TBMM Başkanı Numan Kurtulmuş, İsrail’in Gazze’ye yönelik saldırılarına dikkati çekerek, “Mesele, çoktan Filistin-İsrail meselesi olmaktan öteye geçmiştir. Mesele, insanlığın geleceğiyle ilgili tarihi bir aşamanın öncesinde olduğumuz hususudur." dedi.
TBMM Başkan Kurtulmuş, Fatma Altınbaş Konferans Salonu’nda düzenlenen Altınbaş Üniversitesi 2023-2024 Akademik Yılı Açılış Töreni’nde yaptığı konuşmada, Cumhuriyetin ikinci asrının başladığı 2023’te, Türkiye’nin önemli bir noktaya geldiğini, ancak bu gelinen noktanın yeterli olmadığını, daha büyük hedeflere kenetlenerek daha güçlü bir şekilde ülkeyi ileri taşımanın herkesin görevi olduğunu belirtti.
Türkiye’nin bugün 209 üniversite, 7 milyon öğrenci nüfusuyla büyük bir yüksek öğrenim ordusuna sahip olduğunu ifade eden Kurtulmuş, Türkiye’nin bu anlamda dünyanın kayda değer yüksek öğrenim kurumlarına sahip ülkelerinden birisi haline geldiğini söyledi.
Kurtulmuş, gelinen noktada hem uluslararasılaşmayı daha fazla arttırarak hem de ülkedeki üniversitelerin dünya üniversiteleriyle daha rekabet edebilir hale gelmesi için çalışmanın herkesin ortak vazifesi olduğunu da bildirdi.
Dünyanın en yüksek krizleri, en karmaşık problemleri, kaosları yaşadığı bir dönemde olduğunu ve dünyanın artık bu krizleri ve kaosları taşıyamayacak noktaya geldiğini söyleyen Kurtulmuş, “Dolayısıyla burada Türkiye olarak sadece kendi hedeflerimize odaklanmak değil, aynı zamanda ikinci büyük ödev olarak yeni bir dünyanın kurulması için de elimizdeki bütün imkanları seferber etmek mecburiyetindeyiz.” diye konuştu.
“BAŞTA BATI ÜLKELERİ OLMAK ÜZERE BİRÇOK ÜLKEDE YAŞANAN YABANCI DÜŞMANLIĞI BİZDE YOKTUR”
Dünyada çevre sorunları, açlık, kıtlık ve bunlara bağlı sağlık sorunlarının giderek arttığını dile getiren Kurtulmuş, açlığın kıtlığın, yoksulluğun ve hatta temel maddelere ulaşmadaki yoksunluğun insanlığın dibini oyduğunu belirtti.

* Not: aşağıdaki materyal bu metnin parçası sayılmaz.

Section nested.
Context `{RustStd}.
Context (ev : Expr → list BoundColumn → Row → option (list Row) → Ctes → outcome Value).
Context (on : option Expr) (columns : list BoundColumn) (ctes : Ctes).

(** The condition has a value on every pair of rows. *)
Definition decides (m : Row → Row → bool) (left right : list Row) : Prop :=
  ∀ l r, l ∈ left → r ∈ right → on_matches ev on columns (l ++ r) ctes = Ok (m l r).

Lemma join_left_row_computes m R l rm rows :
  decides m [l] R → length rm = length R →
  join_left_row ev columns R on ctes l (false, rm, rows) =
  Ok (existsb (m l) R, zip_with orb rm (m l <$> R), rows ++ ((l ++.) <$> filter (λ r, Is_true (m l r)) R)).
Proof.
  intros Hm Hlen. unfold join_left_row. rewrite (foldM_pure _ (match_step l (m l))).
  - f_equal. exact (match_steps m l R 0 false [] rm rows eq_refl Hlen).
  - intros [[b rm'] rows'] [p r] Hin%elem_of_imap_pair.
    rewrite (Hm l r) by (apply list_elem_of_singleton || eapply list_elem_of_lookup_2; done).
    cbn. by destruct (m l r).
Qed.

Lemma nested_loop_computes m (left right : Relation) jt :
  decides m (rel_rows left) (rel_rows right) →
  nested_loop_join ev columns left right jt on ctes =
  Ok {| rel_columns := columns;
        rel_rows := relational_join m (length (rel_columns left)) (length (rel_columns right)) jt
                      (rel_rows left) (rel_rows right) |}.
Proof.
  intros Hm. unfold nested_loop_join. set (w := length (rel_columns right)). set (R := rel_rows right) in *.
  rewrite (foldM_same_inv (λ st : list bool * list Row, length st.1 = length R) _ (left_step m jt w R)).
  - replace (replicate (length R) false) with (has_partner m [] <$> R) by (unfold has_partner; apply const_fmap; done).
    rewrite left_steps. cbn [mbind outcome_bind app]. rewrite unmatched_right_results. unfold relational_join.
    do 2 f_equal. case_bool_decide; [done|]. by rewrite app_nil_r.
  - cbn. by rewrite length_replicate.
  - intros [rm rows] l Hl Hrm. cbn [fst] in Hrm.
    rewrite (join_left_row_computes m) by (done || intros ? r ->%list_elem_of_singleton; auto).
    cbn [mbind outcome_bind]. split; [|by unfold left_step; cbn; rewrite length_zip_with, length_fmap, Hrm, Nat.min_id].
    unfold left_step, left_results. cbn [fst snd]. do 2 f_equal.
    destruct (existsb (m l) R) eqn:Hb; cbn [negb andb].
    + rewrite bool_decide_false; [done|]. intros [_ Hn%partners_nil]. congruence.
    + apply partners_nil in Hb. rewrite Hb. cbn. rewrite app_nil_r.
      destruct (decide (jt = JLeft)); [rewrite !bool_decide_true by done|rewrite !bool_decide_false by naive_solver]; [done|].
      by rewrite app_nil_r.
Qed.
(* ===== verification/Ordering.v ===== *)
(** * Ordering.v: what ORDER BY and LIMIT return

    A query sorts its rows before the projection, where the order is over
    columns of the source, or after it, where LIMIT first selects the smallest
    rows.  Both return the smallest rows in order, when the keys of the rows can
    be evaluated and the values of each key are comparable. *)

From S2P Require Import Prelude Machine Float64 Like Types Concrete Text Keys Table Eval Queries Rows.

(** ** Total preorders as comparisons *)

Record preorder_cmp {A} (cmp : A → A → comparison) (P : A → Prop) : Prop := {
  pc_antisym : ∀ x y, P x → P y → cmp y x = CompOpp (cmp x y);
  pc_trans : ∀ x y z, P x → P y → P z → cmp x y ≠ Gt → cmp y z ≠ Gt → cmp x z ≠ Gt;
}.

Lemma pc_eq {A} (cmp : A → A → comparison) P x y z :
  preorder_cmp cmp P → P x → P y → P z → cmp x y = Eq → cmp x z = cmp y z.
Proof.
  intros Hc Hx Hy Hz He. assert (cmp y x = Eq) as He' by (by rewrite (pc_antisym _ _ Hc x y), He).
  pose proof (pc_antisym _ _ Hc x z Hx Hz) as Hzx. pose proof (pc_antisym _ _ Hc y z Hy Hz) as Hzy.
  pose proof (pc_trans _ _ Hc x y z Hx Hy Hz) as H1. pose proof (pc_trans _ _ Hc y x z Hy Hx Hz) as H2.
  pose proof (pc_trans _ _ Hc z x y Hz Hx Hy) as H3. pose proof (pc_trans _ _ Hc z y x Hz Hy Hx) as H4.
  rewrite Hzx in *. rewrite Hzy in *. rewrite He, He' in *.
  destruct (cmp x z), (cmp y z); cbn in *; naive_solver.
Qed.

Lemma preorder_opp {A} (cmp : A → A → comparison) P :
  preorder_cmp cmp P → preorder_cmp (λ x y, CompOpp (cmp x y)) P.
Proof.
  intros Hc. split.
  - intros x y Hx Hy. by rewrite (pc_antisym _ _ Hc x y).
  - intros x y z Hx Hy Hz Hxy Hyz. rewrite <-(pc_antisym _ _ Hc) in * by done.
    by apply (pc_trans _ _ Hc z y x).
Qed.

Lemma preorder_map {A B} (f : A → B) (cmp : B → B → comparison) (Q : B → Prop) (P : A → Prop) :
  preorder_cmp cmp Q → (∀ x, P x → Q (f x)) → preorder_cmp (λ x y, cmp (f x) (f y)) P.
Proof. intros Hc Hf. split; intros; [apply (pc_antisym _ _ Hc)|eapply (pc_trans _ _ Hc _ (f y))]; auto. Qed.

Lemma preorder_Z : preorder_cmp Z.compare (λ _, True).
Proof. split; [intros x y _ _; apply Z.compare_antisym|]. intros x y z _ _ _ Hx Hy. change (x ≤ z)%Z. by trans y. Qed.

Lemma preorder_string : preorder_cmp String.compare (λ _, True).
Proof.
  split; [intros x y _ _; apply String.compare_antisym|]. intros x y z _ _ _ Hx Hy.
  destruct (String.compare x y) eqn:Exy; [|destruct (String.compare y z) eqn:Eyz|done].
  - apply String.compare_eq_iff in Exy as ->. done.
  - apply String.compare_eq_iff in Eyz as ->. by rewrite Exy.
  - pose proof (string_lt_trans x y z Exy Eyz) as ->. done.
  - done.
Qed.

Lemma preorder_bool : preorder_cmp Bool.compare (λ _, True).
Proof. split; [by intros [] []|by intros [] [] []]. Qed.

(** ** The order of values *)

(** The values of one key: NULL, or of one type, and no NaN. *)
Definition key_of (d : DataType) (v : Value) : Prop :=
  v = VNull ∨ (data_type v = d ∧ match v with VFloat f => is_nan f = false | _ => True end).

(** NULL comes first, then the values of a type in their order; DESC turns the
    order around. *)
Definition sort_order (v w : Value) : comparison :=
  match v, w with
  | VNull, VNull => Eq
  | VNull, _ => Lt
  | _, VNull => Gt
  | VInteger x, VInteger y => (x ?= y)%Z
  | VFloat x, VFloat y => (signed_key x ?= signed_key y)%Z
  | VText x, VText y => String.compare x y
  | VBoolean x, VBoolean y => Bool.compare x y
  | _, _ => Eq
  end.
Definition item_order (v w : Value) (descending : bool) : comparison :=
  if descending then CompOpp (sort_order v w) else sort_order v w.
(* ===== verification/Statement.v ===== *)
(** * Statement.v: statements (src/sql/parser.rs, 10-132)

    The abstract syntax the parser hands to the planner and the executor. *)

From S2P Require Import Prelude Machine Float64 Like Types.

Inductive PrepareSource := PrepareSql (sql : string) | PrepareVariable (name : string).

Inductive InsertSource :=
| InsertValues (rows : list (list Expr))
| InsertQuery (query : Query).

Inductive AlterOperation :=
| AddColumn (column : ColumnDef) (constraints : list TableConstraint) (if_not_exists : bool)
| DropColumn (name : string) (if_exists : bool)
| RenameColumn (old_name new_name : string)
| ModifyColumn (old_name : string) (column : ColumnDef) (constraints : list TableConstraint)
| SetDefault (column : string) (value : option Value)
| SetNullable (column : string) (nullable : bool)
| SetDataType (column : string) (data_type : DataType)
| AddConstraint (constraint : TableConstraint)
| DropConstraint (name : string) (if_exists : bool)
| DropPrimaryKey.

Inductive Statement :=
| CreateTable (table_name : string) (columns : list ColumnDef)
    (constraints : list TableConstraint) (if_not_exists : bool)
| DropTable (table_name : string) (if_exists : bool)
| CreateIndex (name table_name : string) (columns : list string) (unique if_not_exists : bool)
| DropIndex (name table_name : string) (if_exists : bool)
| AlterTable (table_name : string) (operations : list AlterOperation)
| Insert (table_name : string) (columns : option (list string)) (source : InsertSource)
    (on_duplicate : list (string * Expr))
| SelectQuery (query : Query)
| Update (table_name : string) (assignments : list (string * Expr)) (selection : option Expr)
| Delete (table_name : string) (selection : option Expr)
| ShowTables
| ShowIndexes (table_name : string)
| DescribeTable (table_name : string)
| Explain (statement : Statement)
| SetVariable (name : string) (value : Value)
| Prepare (name : string) (source : PrepareSource)
| ExecutePrepared (name : string) (using_ : list string)
| DeallocatePrepared (name : string)
| Begin
| Commit
| Rollback.

(** [is_write_statement] and [is_transaction_control] (src/sql/executor.rs). *)
Definition is_write_statement (s : Statement) : bool :=
  match s with
  | CreateTable _ _ _ _ | DropTable _ _ | CreateIndex _ _ _ _ _ | DropIndex _ _ _
  | AlterTable _ _ | Insert _ _ _ _ | Update _ _ _ | Delete _ _ => true
  | _ => false
  end.

Definition is_transaction_control (s : Statement) : bool :=
  match s with Begin | Commit | Rollback => true | _ => false end.
(* ===== verification/Alter.v ===== *)
(** * Alter.v: what schema changes mean

    Theorems about Ddl.v: a created table is well formed, ALTER keeps every
    table rectangular, added columns are filled, renaming a column keeps the
    meaning of the constraints, and dropping one can strand a CHECK. *)

From S2P Require Import Prelude Machine Float64 Like Types Concrete Keys Table Eval Queries.
From S2P Require Import Statement Planner Validate Ddl Execute Integrity.

(** ** Positions of accepted elements *)

Lemma elem_of_positions {A} (p : A → bool) l i :
  i ∈ positions p l ↔ ∃ x, l !! i = Some x ∧ p x = true.
Proof.
  unfold positions. rewrite list_elem_of_fmap. split.
  - intros ([j x] & -> & [Hp Hin]%list_elem_of_filter). exists x. cbn in Hp.
    apply elem_of_imap_pair in Hin. split; [done|by apply Is_true_true_1].
  - intros (x & Hx & Hp). exists (i, x). split; [done|]. apply list_elem_of_filter.
    split; [by apply Is_true_true_2|by apply elem_of_imap_pair].
Qed.

(** The positions depend on the verdicts alone. *)
Lemma positions_ext {A B} (p : A → bool) (q : B → bool) l k :
  p <$> l = q <$> k → positions p l = positions q k.
Proof.
  revert k. induction l as [|x l IH]; intros [|y k]; try done.
  intros [= Hpq Hlk]. rewrite !positions_cons, Hpq. by erewrite IH.
Qed.

Lemma list_lookup_insert_cases {A} (l : list A) i j x y :
  l !! j = Some y → <[i := x]> l !! j = Some (if decide (j = i) then x else y).
Proof.
  intros Hj. destruct (decide (j = i)) as [->|Hne].
  - apply list_lookup_insert_eq. by eapply lookup_lt_Some.
  - by rewrite list_lookup_insert_ne.
Qed.

Section alter.
Context `{RustStd}.

(** ** Renaming a column *)

Definition column_names (s : TableSchema) : list string := col_name <$> schema_columns s.

Lemma table_columns_names t table :
  table_columns t table =
  (λ n, {| bc_table := table; bc_name := n |}) <$> column_names (tb_schema t).
Proof. unfold table_columns, column_names. by rewrite <-list_fmap_compose. Qed.

Lemma column_index_name s name i :
  column_index s name = Some i →
  ∃ n, column_names s !! i = Some n ∧ eq_ignore_ascii_case n name = true.
Proof.
  intros (col & Hcol & Hn & _)%position_Some. exists (col_name col).
  unfold column_names. by rewrite list_lookup_fmap, Hcol.
Qed.

Lemma column_index_missing s name j n :
  column_index s name = None → column_names s !! j = Some n → eq_ignore_ascii_case n name = false.
Proof.
  intros Hnone Hn. unfold column_names in Hn. apply list_lookup_fmap_Some in Hn as (col & -> & Hcol).
  unfold column_index in Hnone. rewrite position_None in Hnone.
  by apply (Hnone col), list_elem_of_lookup_2 with j.
Qed.

(** What resolving in one table means for its column names. *)
Lemma resolve_table_spec t table q name k :
  resolve_column (table_columns t table) q name = Ok k →
  is_none_or (λ qualifier, eq_ignore_ascii_case table qualifier) q = true ∧
  (∃ n, column_names (tb_schema t) !! k = Some n ∧ eq_ignore_ascii_case n name = true) ∧
  ∀ j n, column_names (tb_schema t) !! j = Some n → eq_ignore_ascii_case n name = true → j = k.
Proof.
  intros Hpos%resolve_column_position. rewrite table_columns_names in Hpos.
  assert (∀ j, j ∈ [k] ↔ ∃ n, column_names (tb_schema t) !! j = Some n ∧
    column_matches q name {| bc_table := table; bc_name := n |} = true) as Hj.
  { intros j. rewrite <-Hpos, elem_of_positions. split.
    - intros (x & (n & -> & Hn)%list_lookup_fmap_Some & Hm). by exists n.
    - intros (n & Hn & Hm). eexists. split; [|exact Hm]. by rewrite list_lookup_fmap, Hn. }
  unfold column_matches in Hj. cbn in Hj.
  assert (k ∈ [k]) as (n & Hn & [Hm Hq]%andb_true_iff)%Hj by set_solver.
  split_and!; [done|by exists n|]. intros j n' Hn' Hm'. apply list_elem_of_singleton, Hj.
  exists n'. rewrite Hm'. auto.
Qed.

(** The verdict on a column name after the renaming is the one before it. *)
Lemma renamed_verdict s name old new i k j n :
  column_index s old = Some i → column_index s new = None →
  (∃ n, column_names s !! k = Some n ∧ eq_ignore_ascii_case n name = true) →
  (∀ j n, column_names s !! j = Some n → eq_ignore_ascii_case n name = true → j = k) →
  column_names s !! j = Some n →
  eq_ignore_ascii_case (if decide (j = i) then new else n)
    (if eq_ignore_ascii_case name old then new else name) = eq_ignore_ascii_case n name.
Proof.
  intros Hi Hnew (nk & Hnk & Hnkn) Honly Hn.
  destruct (column_index_name _ _ _ Hi) as (m & Hm & Hmo).
  pose proof (column_index_missing _ _ j n Hnew Hn) as Hfresh.
  pose proof (column_index_missing _ _ k nk Hnew Hnk) as Hfreshk.
  specialize (Honly j n Hn) as Honlyj. specialize (Honly i m Hm) as Honlyi.
  unfold eq_ignore_ascii_case in *. rewrite bool_decide_eq_true in Hmo, Hnkn, Honlyj, Honlyi.
  rewrite bool_decide_eq_false in Hfresh, Hfreshk.
  destruct (bool_decide (_ name = _ old)) eqn:Hno;
    [apply bool_decide_eq_true in Hno|apply bool_decide_eq_false in Hno];
    apply bool_decide_ext; destruct (decide (j = i)) as [->|Hne]; split; intros Heq; try congruence;
    exfalso; try (apply Hne; rewrite (Honlyj ltac:(congruence)); symmetry; apply Honlyi; congruence);
    congruence.
Qed.

(** A name that resolves in a table resolves, after the renaming, to the
    same column. *)
Lemma resolve_renamed t t' table q name old new i k :
  column_index (tb_schema t) old = Some i → column_index (tb_schema t) new = None →
  column_names (tb_schema t') = <[i := new]> (column_names (tb_schema t)) →
  resolve_column (table_columns t table) q name = Ok k →
  resolve_column (table_columns t' table) q (if eq_ignore_ascii_case name old then new else name) = Ok k.
Proof.
  intros Hi Hnew Hnames Hk. destruct (resolve_table_spec _ _ _ _ _ Hk) as (Hq & Hnk & Honly).
  apply resolve_column_position in Hk. unfold resolve_column.
  enough (positions (column_matches q (if eq_ignore_ascii_case name old then new else name))
    (table_columns t' table) = [k]) as -> by done.
  rewrite <-Hk. symmetry. apply positions_ext. rewrite !table_columns_names, Hnames.
  rewrite <-!list_fmap_compose. apply list_eq. intros j. rewrite !list_lookup_fmap.
  destruct (column_names (tb_schema t) !! j) as [n|] eqn:Hn.
  - rewrite (list_lookup_insert_cases _ _ _ _ _ Hn). cbn. f_equal. unfold column_matches. cbn.
    rewrite Hq, !andb_true_r. symmetry. by eapply renamed_verdict.
  - by rewrite (proj2 (lookup_ge_None _ _)) by (rewrite length_insert; by apply lookup_ge_None).
Qed.
(* ===== verification/Log.v ===== *)
(** * Log.v: text logs, one record per line

    What the SQL log and the key-value log share: a file is its bytes, a record
    is a line without control characters, a write can fail in part, and
    [BufRead::lines] gives the records back. *)

From Stdlib Require Import Ascii.
From S2P Require Import Prelude Machine Str.

Definition u64_le (n : N) : list Z := to_le_bytes 8 (Z.of_N n).

(** No control characters, in particular no line ends. *)
Definition no_control (s : string) : Prop :=
  Forall (λ c, 32 ≤ ascii_code c)%N (String.list_ascii_of_string s).

(** What can go wrong with [writeln!] and [sync_all]: only some bytes reach the
    file, or all do but the sync fails. *)
Inductive WalFault := WalOk | WalWriteFails (bytes : nat) | WalSyncFails.

(** What a write leaves in the file. *)
Definition append_text (fault : WalFault) (file text : string) : string :=
  match fault with
  | WalWriteFails n => file +:+ String.substring 0 n text
  | WalOk | WalSyncFails => file +:+ text
  end.

(** ** Lines of a log *)

Lemma list_ascii_app a b :
  String.list_ascii_of_string (a +:+ b) = String.list_ascii_of_string a ++ String.list_ascii_of_string b.
Proof. induction a as [|c a IH]; [done|]. by apply (f_equal (cons c)). Qed.

Lemma lines_of_plain l rest current :
  Forall (λ c, 32 ≤ ascii_code c)%N l →
  lines_of (l ++ rest) current = lines_of rest (reverse l ++ current).
Proof.
  intros Hl. revert current. induction Hl as [|c l Hc _ IH]; intros current; [done|]. cbn [app lines_of].
  rewrite bool_decide_false, IH; [|intros ->; vm_compute in Hc; by apply Hc].
  by rewrite reverse_cons, <-app_assoc.
Qed.

Lemma strip_cr_plain l : Forall (λ c, 32 ≤ ascii_code c)%N l → strip_cr l = l.
Proof.
  intros Hl%Forall_reverse. unfold strip_cr. destruct (reverse l) as [|c r]; [done|].
  apply Forall_cons in Hl as [Hc _]. rewrite bool_decide_false; [done|]. intros ->.
  vm_compute in Hc. by apply Hc.
Qed.

Lemma lines_cons line rest :
  no_control line → lines (line +:+ String newline rest) = line :: lines rest.
Proof.
  intros Hl. unfold lines. rewrite list_ascii_app, lines_of_plain by done.
  cbn [String.list_ascii_of_string lines_of]. rewrite bool_decide_true by done.
  rewrite app_nil_r, reverse_involutive, strip_cr_plain by done.
  by rewrite String.string_of_list_ascii_of_string.
Qed.

Lemma lines_last tail : no_control tail → lines tail = if bool_decide (tail = EmptyString) then [] else [tail].
Proof.
  intros Ht. unfold lines. rewrite <-(app_nil_r (String.list_ascii_of_string tail)).
  rewrite lines_of_plain by done. cbn [lines_of]. rewrite app_nil_r. case_bool_decide as He; [by subst|].
  destruct tail as [|c tail]; [done|]. cbn [String.list_ascii_of_string].
  destruct (reverse _) as [|d r] eqn:E.
  - apply (f_equal length) in E. by rewrite length_reverse in E.
  - rewrite <-E, reverse_involutive. by rewrite <-(String.string_of_list_ascii_of_string (String c tail)).
Qed.

Lemma app_assoc_string (a b c : string) : (a +:+ b) +:+ c = a +:+ (b +:+ c).
Proof. induction a as [|x a IH]; [done|]. by apply (f_equal (String x)). Qed.

Lemma append_empty_r (a : string) : a +:+ EmptyString = a.
Proof. induction a as [|x a IH]; [done|]. by apply (f_equal (String x)). Qed.

(** The file of a sequence of lines. *)
Definition text_lines (ls : list string) : string :=
  foldr (λ l s, l +:+ String newline EmptyString +:+ s) EmptyString ls.

Lemma lines_text ls tail :
  Forall no_control ls → lines (text_lines ls +:+ tail) = ls ++ lines tail.
Proof.
  induction 1 as [|l ls Hl _ IH]; [done|].
  change (text_lines (l :: ls)) with (l +:+ String newline (text_lines ls)).
  rewrite app_assoc_string. change (String newline (text_lines ls) +:+ tail)
    with (String newline (text_lines ls +:+ tail)).
  rewrite lines_cons by done. by rewrite IH.
Qed.

Lemma text_lines_snoc ls l :
  text_lines (ls ++ [l]) = text_lines ls +:+ (l +:+ String newline EmptyString).
Proof.
  induction ls as [|x ls IH]; [done|].
  change (text_lines ((x :: ls) ++ [l])) with (x +:+ String newline (text_lines (ls ++ [l]))).
  rewrite IH. change (text_lines (x :: ls)) with (x +:+ String newline (text_lines ls)).
  by rewrite app_assoc_string.
Qed.

(** ** A line of which only a part was written *)

Lemma substring_full a : ∀ n s, String.length a ≤ n → String.substring 0 n (a +:+ s)
  = a +:+ String.substring 0 (n - String.length a) s.
Proof.
  induction a as [|c a IH]; intros n s Hn; cbn [String.length] in Hn |- *; [by rewrite Nat.sub_0_r|].
  destruct n as [|n]; [lia|]. change (String c a +:+ s) with (String c (a +:+ s)).
  cbn [String.substring]. rewrite IH by lia. done.
Qed.

Lemma substring_short a : ∀ n s, n ≤ String.length a → String.substring 0 n (a +:+ s)
  = String.substring 0 n a.
Proof.
  induction a as [|c a IH]; intros n s Hn; cbn [String.length] in Hn.
  - replace n with 0 by lia. by destruct s.
  - destruct n as [|n]; [done|]. change (String c a +:+ s) with (String c (a +:+ s)).
    cbn [String.substring]. by rewrite IH by lia.
Qed.

Lemma no_control_substring n s : no_control s → no_control (String.substring 0 n s).
Proof.
  revert n. induction s as [|c s IH]; intros [|n] Hs; [constructor..|].
  apply Forall_cons in Hs as [Hc Hs]. constructor; [done|by apply IH].
Qed.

Kurtulmuş, dünyada, gelir dağılımı eşitsizliği ve kitlesel göç sorununun da bulunduğunu, maalesef göç meselesine de çözüm bulunamadığını belirtti.
Yabancı düşmanlığının da bir başka sorun olduğunu dile getiren Kurtulmuş, “Başta Batı ülkeleri olmak üzere birçok ülkede yaşanan yabancı düşmanlığı bizde yoktur. Yabancıyı ötekileştirme bizde yoktur. Dili dilimize uymayanı, rengi rengimize uymayanı ikinci, üçüncü sınıf olarak görmek bizim lügatimizde yazmaz.” ifadesine yer verdi.
TBMM Başkanı Kurtulmuş, yabancı düşmanlığının ve buna bağlı olarak da Avrupa’yı içten içe saran, esir alan ırkçılığın ve dünyada bugün karşı karşıya kalınan, özellikle son Filistin meselesinde de görülen insanlık dışı ırkçılığın köklerinin aslında ötekileştirmekten, başkasını ikinci, üçüncü sınıf görmekten, kendisini üstün görmekten kaynaklandığını belirtti.
“ZİHNİYET DEVRİMİNİN ORTAYA ÇIKMASI KAÇINILMAZDIR”
Batı dünyasında yayılan ve dünyaya ihraç edilmeye başlanan bir büyük tehlikenin de İslam karşıtlığı olduğunu bildiren Kurtulmuş, “Kuranı Kerim'in yakılması ya da Müslümanlığın değerlerine saldırılması sadece üç beş fanatiğin, üç beş sıra dışı siyasetçinin yaptığı iş değil, bilinçli bir tercihle, ötekileştiren bir anlayışla dünyanın bir kesimini marjinalleştirmek için ortaya konulmuş olan bir stratejidir.” dedi.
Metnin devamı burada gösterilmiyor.